WORK TASK
What do the lines from the top of the data through the line with "bench_direct_table oram_dir selected_level" say? Quote them exactly and include both ends.

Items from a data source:
=====
(** [bench_direct_images] *)
Definition bench_direct_images (oram_dir : string) (index_file chunks_file : FilePath) (level : DirectLevelArg) (o : ImageOptions)
    (ops batch_size drain_per_access : Z) (query_seed : bytes) (no_save : bool) : HM (list BenchReport) :=
  let* _ := guardm (negb (batch_size =? 0)) (InvalidInput "--batch-size must be > 0") in
  let* _ := check_options (opt_encrypted o) (opt_key_hex o) in
  mapM (fun selected_level =>
    let source := match selected_level with DirectIndex => index_file | DirectChunk => chunks_file end in
    bench_direct_table oram_dir selected_level source o ops batch_size drain_per_access (derive_direct_level_seed query_seed selected_level) no_save)
    (direct_level_levels level).

(** [build_circuit_images] *)
Definition build_circuit_images (db_dir out_dir : string) (level : LevelArg) (o : ImageOptions) (seed : bytes) : HM unit :=
  let* _ := guardm (negb (opt_pack o =? 0)) (InvalidInput "--pack must be > 0") in
  let* _ := guardm (negb (opt_leaf_divisor o =? 0)) (InvalidInput "--leaf-divisor must be > 0") in
  let* _ := check_options (opt_encrypted o) (opt_key_hex o) in
  let* _ := fs_visit in
  let* tables := load_pair db_dir in
  iterM (fun selected_level =>
    let* table := lift (find_table selected_level tables) in
    build_circuit_table (C := C) (R := R) out_dir table o (derive_level_seed seed (ct_level table))) (level_levels level).

End Bench.
(* ===== verification/BenchDirect.v ===== *)
(** * The commands on direct tables

    [build-direct] followed by [bench-direct] on the file the image was built from: every
    script hash of the file is found, every chunk is the file's. *)

From S2P Require Import Prelude Ct Block Params Store Schedule Stash Rng State Circuit Blocks CircuitInv CircuitSpec OramReads Aead Hash SealedState FileStore Evidence.
From S2P Require Import CandidateBins Direct Packed IndexTable IndexProofs DirectReader DirectLookup DirectSpec.
From S2P Require Import Fixint SealedSpec EvidenceSpec Build BuildProofs Float64 Sizing Disk ReopenStore ReopenKeys ImageFiles ImageOps ImageOpen ImageRest ImageSession ImageBuild ImageSpec Bench BenchSpec.

(** ** Reading files leaves the host *)

Section Files.
Context {OS : Type} `{MmapLaws}.
Local Abbreviation HS := (Host OS).

Lemma open_mmap_files path (h h' : HS) b : open_mmap path h = (Ok b, h') -> faults h = [] -> files h' = files h /\ faults h' = [].
Proof.
  destruct h as [fs fl o]. cbn. intros Eo ->. unfold open_mmap, fs_read, next_fault, gets, bind, lift in Eo. cbn in Eo.
  destruct (fs !! _); [|done]. cbn in Eo. destruct (mmap _); [|done]. cbn in Eo. by injection Eo as _ <-.
Qed.
Lemma index_build_files info per (h h' : HS) s : index_build info per h = (Ok s, h') -> faults h = [] -> files h' = files h /\ faults h' = [].
Proof.
  unfold index_build. rewrite bind_guardm. destruct (bool_decide _); [|done]. intros E Hf.
  destruct (open_mmap (dti_path info) h) as [[b|e| |] h1] eqn:Eo; [rewrite (bind_eq _ _ _ _ _ Eo) in E|by unfold bind in E; rewrite Eo in E..].
  rewrite bind_lift in E. destruct (build_direct_index_placement info b); [|done..]. rewrite bind_lift in E. destruct (from_info info per); [|done..].
  injection E as _ <-. by eapply open_mmap_files.
Qed.

Lemma fs_len_ok path (h : HS) b : faults h = [] -> files h !! render path = Some b -> Direct.fs_len path h = (Ok (lenZ b), h).
Proof. intros Hf Hb. unfold Direct.fs_len. rewrite (bind_eq _ _ _ _ _ (no_fault h Hf)), bind_gets. by rewrite Hb. Qed.

(** A CHUNK file as its packed source *)
Lemma from_chunks_file_ok path (h h1 : HS) info b : faults h = [] -> files h !! render path = Some b ->
  from_chunks_file path h = (Ok info, h1) ->
  dti_level info = DirectChunk /\ dti_path info = path /\ dti_file_bytes info = lenZ b /\ lenZ b = dti_total_items info * DIRECT_CHUNK_RECORD_SIZE /\
  dti_item_size info = DIRECT_CHUNK_RECORD_SIZE /\ files h1 = files h /\ faults h1 = [].
Proof.
  intros Hf Hb. unfold from_chunks_file. rewrite (bind_eq _ _ _ _ _ (fs_len_ok path h b Hf Hb)), bind_guardm. destruct (lenZ b mod _ =? 0) eqn:E3; [|done]. intros [= <- <-]. cbn. zbool.
  split_and!; try done. apply Z.div_exact in E3; [lia|done].
Qed.

Lemma chunk_open_ok info b per (h : HS) : faults h = [] -> files h !! render (dti_path info) = Some b -> 0 < lenZ b <= u64_max -> bytes_ok b ->
  dti_level info = DirectChunk -> lenZ b = dti_total_items info * DIRECT_CHUNK_RECORD_SIZE -> dti_item_size info = DIRECT_CHUNK_RECORD_SIZE ->
  0 < per -> DIRECT_CHUNK_RECORD_SIZE * per <= u64_max ->
  exists s h', chunk_open info per h = (Ok s, h') /\ files h' = files h /\ faults h' = [] /\ chunk_source_ok s /\ cs_mmap s = b /\
    from_info info per = Ok (cs_metadata s) /\ dm_items_per_block (cs_metadata s) = per.
Proof.
  intros Hf Hb Hl Hby Hlev Hrec Hsz Hper Hfit. unfold chunk_open. rewrite bind_guardm, bool_decide_eq_true_2 by done.
  destruct (open_mmap_ok _ h b Hf Hb) as (h' & E); [lia|]. destruct (open_mmap_files _ _ _ _ E Hf) as [Hf' Hfl'].
  rewrite (bind_eq _ _ _ _ _ E), bind_lift. unfold from_info. rewrite (proj2 (Z.eqb_neq per 0)) by lia.
  eexists _, h'. split; [reflexivity|]. split; [done|]. split; [done|]. change DIRECT_CHUNK_RECORD_SIZE with 40 in *.
  split; [|done]. split; cbn; try done; try lia. by rewrite Hsz, mul64_small by lia.
Qed.

(** Metadata made from the file information is valid. *)
Lemma from_info_valid info per md : from_info info per = Ok md -> dti_item_size info <> 0 ->
  (dti_level info = DirectIndex -> dti_item_size info = mul64 (dti_slots_per_bin info) DIRECT_INDEX_SLOT_SIZE /\
     dti_slots_per_bin info <> 0 /\ dti_hash_fns info <> 0) ->
  (dti_level info = DirectChunk -> dti_item_size info = DIRECT_CHUNK_RECORD_SIZE) -> direct_validate md = Ok tt.
Proof.
  intros Hi Hsz Hix Hck. unfold from_info in Hi. destruct (per =? 0) eqn:Ep; [done|]. apply Ok_inj in Hi as <-. unfold direct_validate.
  cbn [dm_version dm_items_per_block dm_item_size dm_logical_blocks dm_total_items dm_block_payload_bytes dm_level dm_slots_per_bin dm_hash_fns].
  rewrite !Z.eqb_refl, Ep, (proj2 (Z.eqb_neq _ 0) Hsz). cbn [negb guardo obind]. destruct (dti_level info).
  - destruct (Hix eq_refl) as (Hs & H1 & H2). apply Z.eqb_neq in H1, H2. by rewrite Hs, Z.eqb_refl, H1, H2.
  - by rewrite (Hck eq_refl), Z.eqb_refl.
Qed.

End Files.

(** ** [bench-direct] on an image of the table *)

Section Commands.
Context {C OS R : Type} `{CipherLaws C} `{OsRandom OS} `{HostIo OS} `{Hex} `{HashLaws} `{SL : SubtleLaws} `{Rng R}.
Context `{BincodeLaws (CircuitOramState R)} `{BincodeLaws (LegacyCircuitOramState R)}.
Context `{BincodeLaws CircuitStoreAuthState} `{BincodeLaws LegacyCircuitStoreAuthState} `{BincodeLaws DirectTableMetadata} `{MmapLaws}.
Context (Hio : forall path, Forall (fun t => t <> TransferError) (io_script (OS := OS) path)).
Local Abbreviation HS := (Host OS).
Local Abbreviation RS := (CircuitReopenPageStore (BoxStore C OS)).
Local Abbreviation Oram := (CircuitOram RS RS R).

(** The metadata and the source file beside an image *)
Record source_beside (dir : string) (level : DirectLevel) (source_file : FilePath) (md : DirectTableMetadata) (p : OramParams) (b : bytes) (h : HS) : Prop := {
  sb_metadata : metadata_saved (direct_output_paths dir level) md h;
  sb_source : files h !! render source_file = Some b;
  sb_apart : render source_file ∉ path_names (direct_output_paths dir level);
  sb_bytes : dm_source_file_bytes md = lenZ b;
  sb_level : dm_level md = level;
  sb_valid : direct_validate md = Ok tt;
  sb_blocks : logical_blocks p = dm_logical_blocks md;
  sb_size : block_size p = dm_block_payload_bytes md
}.

Lemma metadata_kept ps md (h h' : HS) : NoDup (path_names ps) -> touches (session_names ps) h h' -> metadata_saved ps md h -> metadata_saved ps md h'.
Proof.
  intros Hnames Ht (b & Hb & Hd). exists b. split; [|done]. names_apart Hnames. rewrite (touches_lookup _ _ _ _ Ht); [done|].
  unfold session_names. cbn [fmap list_fmap]. names_ne.
Qed.

Lemma direct_load_yields (E : Error -> Prop) ps md (h : HS) : clear h -> metadata_saved ps md h -> direct_validate md = Ok tt ->
  yields E (direct_load (metadata_path ps)) h (fun md' h' => md' = md /\ clear h' /\ files h' = files h).
Proof.
  intros [Hf Hby] (b & Hb & Hd) Hv. unfold direct_load. apply yields_bind. eapply yields_eq; [exact (fs_read_ok _ h b Hf Hb)|].
  apply yields_bind. eapply yields_lift; [by rewrite Hd|]. apply yields_bind. eapply yields_lift; [exact Hv|]. by apply (yields_ret E).
Qed.

(** The steps both levels share: load, check, open, read the source. *)
Lemma bench_direct_opens dir level source_file (o : ImageOptions) p c md b k A ops batch_size drain seed (h : HS) Q :
  let im := direct_image dir level o p in
  source_beside dir level source_file md p b h -> clear h -> image_serves im c (open_direct_image (R := R) dir level o) k h A ->
  (forall (oram : Oram) h', holds im c k oram A -> clear h' -> files h' = files h ->
     yields (session_error im) (match level with
       | DirectIndex =>
           let* reader := lift (index_reader_new md oram) in
           let* acc := run_batches (bench_index_batch b drain) ops batch_size (reader, from_seed seed, mkReport 0 0 0) in
           let '(reader, _, report) := acc in
           let* _ := finish_bench_table (C := C) (i_paths im) (opt_auth_store o) (opt_state_key_hex o) false (ir_oram reader) in
           ret report
       | DirectChunk =>
           let* reader := lift (chunk_reader_new md oram) in
           let* acc := run_batches (bench_chunk_batch b drain) ops batch_size (reader, from_seed seed, mkReport 0 0 0) in
           let '(reader, _, report) := acc in
           let* _ := finish_bench_table (C := C) (i_paths im) (opt_auth_store o) (opt_state_key_hex o) false (ch_oram reader) in
           ret report
       end) h' Q) ->
  yields (session_error im) (bench_direct_table (C := C) (R := R) dir level source_file o ops batch_size drain seed false) h Q.
Proof.
  intros im [Hmd Hsrc _ Hlen Hlev Hval _ _] Hc Hserves Hk. unfold bench_direct_table.
  eapply yields_step; [by apply (direct_load_yields (session_error im) _ md)|]. cbn beta. intros md' h1 (-> & Hc1 & Hf1).
  apply yields_bind, guard_yields; [by apply bool_decide_eq_true_2|].
  rewrite <-Hf1 in Hsrc. apply yields_bind. unfold validate_direct_source_for_metadata. apply yields_bind.
  eapply yields_eq; [exact (fs_len_ok source_file h1 b (proj1 Hc1) Hsrc)|]. apply guard_yields; [by rewrite Hlen, Z.eqb_refl|].
  eapply yields_step.
  { apply (open_serves_yields im c (session_error im) _ k h1 A). destruct Hserves as [_ Ho]. split; [done|]. rewrite Hf1. exact Ho. }
  cbn beta. intros oram h2 (Ho & Hc2 & Hf2).
  rewrite <-Hf2 in Hsrc. apply yields_bind. eapply yields_eq; [exact (fs_read_ok source_file h2 b (proj1 Hc2) Hsrc)|].
  destruct (holds_pending im c _ _ _ Ho) as [q Eq]. apply yields_bind. eapply yields_lift; [exact Eq|].
  apply (Hk oram (mkHost (files h2) [] (os h2))); [done|split; [done|apply Hc2]|cbn; congruence].
Qed.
=====
TASK ANSWER
(** [bench_direct_images] *)
Definition bench_direct_images (oram_dir : string) (index_file chunks_file : FilePath) (level : DirectLevelArg) (o : ImageOptions)
    (ops batch_size drain_per_access : Z) (query_seed : bytes) (no_save : bool) : HM (list BenchReport) :=
  let* _ := guardm (negb (batch_size =? 0)) (InvalidInput "--batch-size must be > 0") in
  let* _ := check_options (opt_encrypted o) (opt_key_hex o) in
  mapM (fun selected_level =>
    let source := match selected_level with DirectIndex => index_file | DirectChunk => chunks_file end in
    bench_direct_table oram_dir selected_level source o ops batch_size drain_per_access (derive_direct_level_seed query_seed selected_level) no_save)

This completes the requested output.